E. Camprubi, S. Harrison, S. Jordan, J. Bonnel, S. Pinna, N. Lane
Astrobiology, 2022
The formose reaction has been a leading hypothesis for the prebiotic synthesis of sugars such as ribose for many decades but tends to produce complex mixtures of sugars and often tars. Channeling the formose reaction towards the synthesis of biologically useful sugars such as ribose has been a holy grail of origins-of-life research. Here, we tested the hypothesis that a simple, prebiotically plausible phosphorylating agent, acetyl phosphate, could direct the formose reaction towards ribose through phosphorylation of intermediates in a manner resembling gluconeogenesis and the pentose phosphate pathway. We did indeed find that addition of acetyl phosphate to a developing formose reaction stabilized pentoses, including ribose, such that after 5 h of reaction about 10-fold more ribose remained compared with control runs. But mechanistic analyses using liquid chromatography-mass spectrometry showed that, far from being directed towards ribose by phosphorylation, the formose reaction was halted by the precipitation of Ca2+ ions as phosphate minerals such as apatite and hydroxyapatite. Adding orthophosphate had the same effect. Phosphorylated sugars were only detected below the limit of quantification when adding acetyl phosphate. Nonetheless, our findings are not strictly negative. The sensitivity of the formose reaction to geochemically reasonable conditions, combined with the apparent stability of ribose under these conditions, serves as a valuable constraint on possible pathways of sugar synthesis at the origin of life.
Acetyl Phosphate as a Primordial Energy Currency at the Origin of Life
Alexandra Whicher, E. Camprubi, S. Pinna, B. Herschy, N. Lane
Origins of Life and Evolution of Biospheres, 2018
Metabolism is primed through the formation of thioesters via acetyl CoA and the phosphorylation of substrates by ATP. Prebiotic equivalents such as methyl thioacetate and acetyl phosphate have been proposed to catalyse analogous reactions at the origin of life, but their propensity to hydrolyse challenges this view.
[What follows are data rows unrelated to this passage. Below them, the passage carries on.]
Lemma quad_ok_bits w : 0 <= w -> quad_ok w <-> (forall i, 64 <= i -> Z.testbit w i = false).
Proof.
  intros Hw. unfold quad_ok. split.
  - intros Hlt i Hi. destruct (Z.eq_dec w 0) as [->|]; [apply Z.bits_0|].
    apply Z.bits_above_log2; [lia|]. assert (Z.log2 w < 64) by (apply Z.log2_lt_pow2; lia). lia.
  - intros H. split; [done|]. destruct (Z.eq_dec w 0) as [->|]; [lia|].
    apply Z.log2_lt_pow2; [lia|]. destruct (Z.lt_ge_cases (Z.log2 w) 64) as [|Hge]; [done|].
    specialize (H (Z.log2 w) Hge). rewrite Z.bit_log2 in H by lia. done.
Qed.

Lemma quad_ok_lor w m : quad_ok w -> quad_ok m -> quad_ok (Z.lor w m).
Proof.
  intros H1 H2. assert (0 <= w /\ 0 <= m) as [Hw Hm] by (unfold quad_ok in *; lia).
  apply quad_ok_bits; [by apply Z.lor_nonneg|]. intros i Hi. rewrite Z.lor_spec.
  rewrite (proj1 (quad_ok_bits w Hw) H1), (proj1 (quad_ok_bits m Hm) H2) by done. done.
Qed.

Lemma quad_ok_land w m : quad_ok w -> 0 <= m -> quad_ok (Z.land w m).
Proof.
  intros H1 Hm. assert (0 <= w) as Hw by (unfold quad_ok in *; lia).
  apply quad_ok_bits; [apply Z.land_nonneg; auto|]. intros i Hi. rewrite Z.land_spec.
  by rewrite (proj1 (quad_ok_bits w Hw) H1).
Qed.

(** ** The masks *)

Lemma ALL64_testbit i : 0 <= i -> Z.testbit ALL64 i = (i <? 64).
Proof.
  intros Hi. change ALL64 with (Z.ones 64). destruct (Z.ltb_spec i 64).
  - by apply Z.ones_spec_low.
  - by apply Z.ones_spec_high.
Qed.

Lemma RIGHT_MASK_testbit bit b : 0 <= bit -> 0 <= b < 64 -> Z.testbit (RIGHT_MASK bit) (63 - b) = (bit <=? b).
Proof. intros Hbit Hb. unfold RIGHT_MASK. rewrite Z.shiftr_spec, ALL64_testbit by lia. destruct (Z.ltb_spec (63 - b + bit) 64), (Z.leb_spec bit b); lia || done. Qed.

Lemma LEFT_MASK_testbit bit b : 0 < bit < 64 -> 0 <= b < 64 -> Z.testbit (LEFT_MASK bit) (63 - b) = (b <? bit).
Proof.
  intros Hbit Hb. unfold LEFT_MASK, u64, wrap. rewrite Z.mod_pow2_bits_low, Z.shiftl_spec by lia.
  destruct (Z.ltb_spec b bit).
  - rewrite ALL64_testbit by lia. destruct (Z.ltb_spec (63 - b - (64 - bit)) 64); [done|lia].
  - by rewrite Z.testbit_neg_r by lia.
Qed.

Lemma quad_ok_RIGHT bit : 0 <= bit -> quad_ok (RIGHT_MASK bit).
Proof.
  intros Hb. unfold RIGHT_MASK. apply quad_ok_bits; [by apply Z.shiftr_nonneg|]. intros i Hi.
  rewrite Z.shiftr_spec, ALL64_testbit by lia. destruct (Z.ltb_spec (i + bit) 64); [lia|done].
Qed.

Lemma quad_ok_LEFT bit : quad_ok (LEFT_MASK bit).
Proof. apply (wrap_bound 64). lia. Qed.

(** ** bits_set *)

Lemma qbit_at_insert qs p q b :
  (p < length qs)%nat -> 0 <= b ->
  qbit_at (<[p := q]> qs) b = if b / 64 =? Z.of_nat p then Z.testbit q (63 - b mod 64) else qbit_at qs b.
Proof.
  intros Hp Hb. unfold qbit_at. pose proof (Z.div_pos b 64 Hb ltac:(lia)). destruct (Z.eqb_spec (b / 64) (Z.of_nat p)) as [E|Hne].
  - replace (Z.to_nat (b / 64)) with p by lia. by rewrite list_lookup_insert_eq.
  - rewrite list_lookup_insert_ne by lia. done.
Qed.

(** Setting bits with a mask in one quad. *)
Lemma qbit_at_lor qs p q m b :
  qs !! p = Some q -> 0 <= b ->
  qbit_at (<[p := Z.lor q m]> qs) b = qbit_at qs b || ((b / 64 =? Z.of_nat p) && Z.testbit m (63 - b mod 64)).
Proof.
  intros E Hb. assert (p < length qs)%nat by (eapply lookup_lt_Some; exact E). rewrite qbit_at_insert by done.
  destruct (Z.eqb_spec (b / 64) (Z.of_nat p)) as [Eb|]; [|by rewrite orb_false_r].
  rewrite Z.lor_spec. unfold qbit_at. rewrite Eb, Nat2Z.id, E. done.
Qed.

Lemma quads_ok_insert qs p q : Forall quad_ok qs -> quad_ok q -> Forall quad_ok (<[p := q]> qs).
Proof. intros. by apply Forall_insert. Qed.

Lemma fill_quads_ok n : forall qs p,
  Forall quad_ok qs -> (p + n <= length qs)%nat ->
  exists qs', fill_quads qs p n = Some qs' /\ length qs' = length qs /\ Forall quad_ok qs' /\
    forall b, 0 <= b -> qbit_at qs' b = qbit_at qs b || ((Z.of_nat p <=? b / 64) && (b / 64 <? Z.of_nat (p + n))).
Proof.
  induction n as [|n IH]; intros qs p Hok Hle.
  { exists qs. split; [done|]. split; [done|]. split; [done|]. intros b Hb.
    destruct (Z.leb_spec (Z.of_nat p) (b / 64)), (Z.ltb_spec (b / 64) (Z.of_nat (p + 0))); simpl; try lia; by rewrite orb_false_r. }
  destruct (lookup_lt_is_Some_2 qs p ltac:(lia)) as [q E]. simpl. rewrite E. simpl.
  destruct (IH (<[p := ALL64]> qs) (S p)) as (qs' & Ef & Hl & Hok' & Hb).
  { by apply quads_ok_insert. }
  { rewrite length_insert. lia. }
  exists qs'. split; [done|]. rewrite length_insert in Hl. split; [done|]. split; [done|].
  intros b Hb0. rewrite Hb, qbit_at_insert by lia. pose proof (Z.mod_pos_bound b 64 ltac:(lia)).
  destruct (Z.eqb_spec (b / 64) (Z.of_nat p)) as [Ep|Ep].
  - rewrite ALL64_testbit by lia. destruct (Z.ltb_spec (63 - b mod 64) 64), (Z.leb_spec (Z.of_nat p) (b / 64)),
      (Z.ltb_spec (b / 64) (Z.of_nat (p + S n))); simpl; try lia; by rewrite orb_true_r.
  - f_equal. destruct (Z.leb_spec (Z.of_nat (S p)) (b / 64)), (Z.ltb_spec (b / 64) (Z.of_nat (S p + n))),
      (Z.leb_spec (Z.of_nat p) (b / 64)), (Z.ltb_spec (b / 64) (Z.of_nat (p + S n))); simpl; lia || done.
Qed.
Here we show that acetyl phosphate (AcP) can be synthesised in water within minutes from thioacetate (but not methyl thioacetate) under ambient conditions. AcP is stable over hours, depending on temperature, pH and cation content, giving it an ideal poise between stability and reactivity. We show that AcP can phosphorylate nucleotide precursors such as ribose to ribose-5-phosphate and adenosine to adenosine monophosphate, at modest (~2%) yield in water, and at a range of pH. AcP can also phosphorylate ADP to ATP in water over several hours at 50 °C. But AcP did not promote polymerization of either glycine or AMP. The amino group of glycine was preferentially acetylated by AcP, especially at alkaline pH, hindering the formation of polypeptides. AMP formed small stacks of up to 7 monomers, but these did not polymerise in the presence of AcP in aqueous solution. We conclude that AcP can phosphorylate biologically meaningful substrates in a manner analogous to ATP, promoting the origins of metabolism, but is unlikely to have driven polymerization of macromolecules such as polypeptides or RNA in free solution. This is consistent with the idea that a period of monomer (cofactor) catalysis preceded the emergence of polymeric enzymes or ribozymes at the origin of life.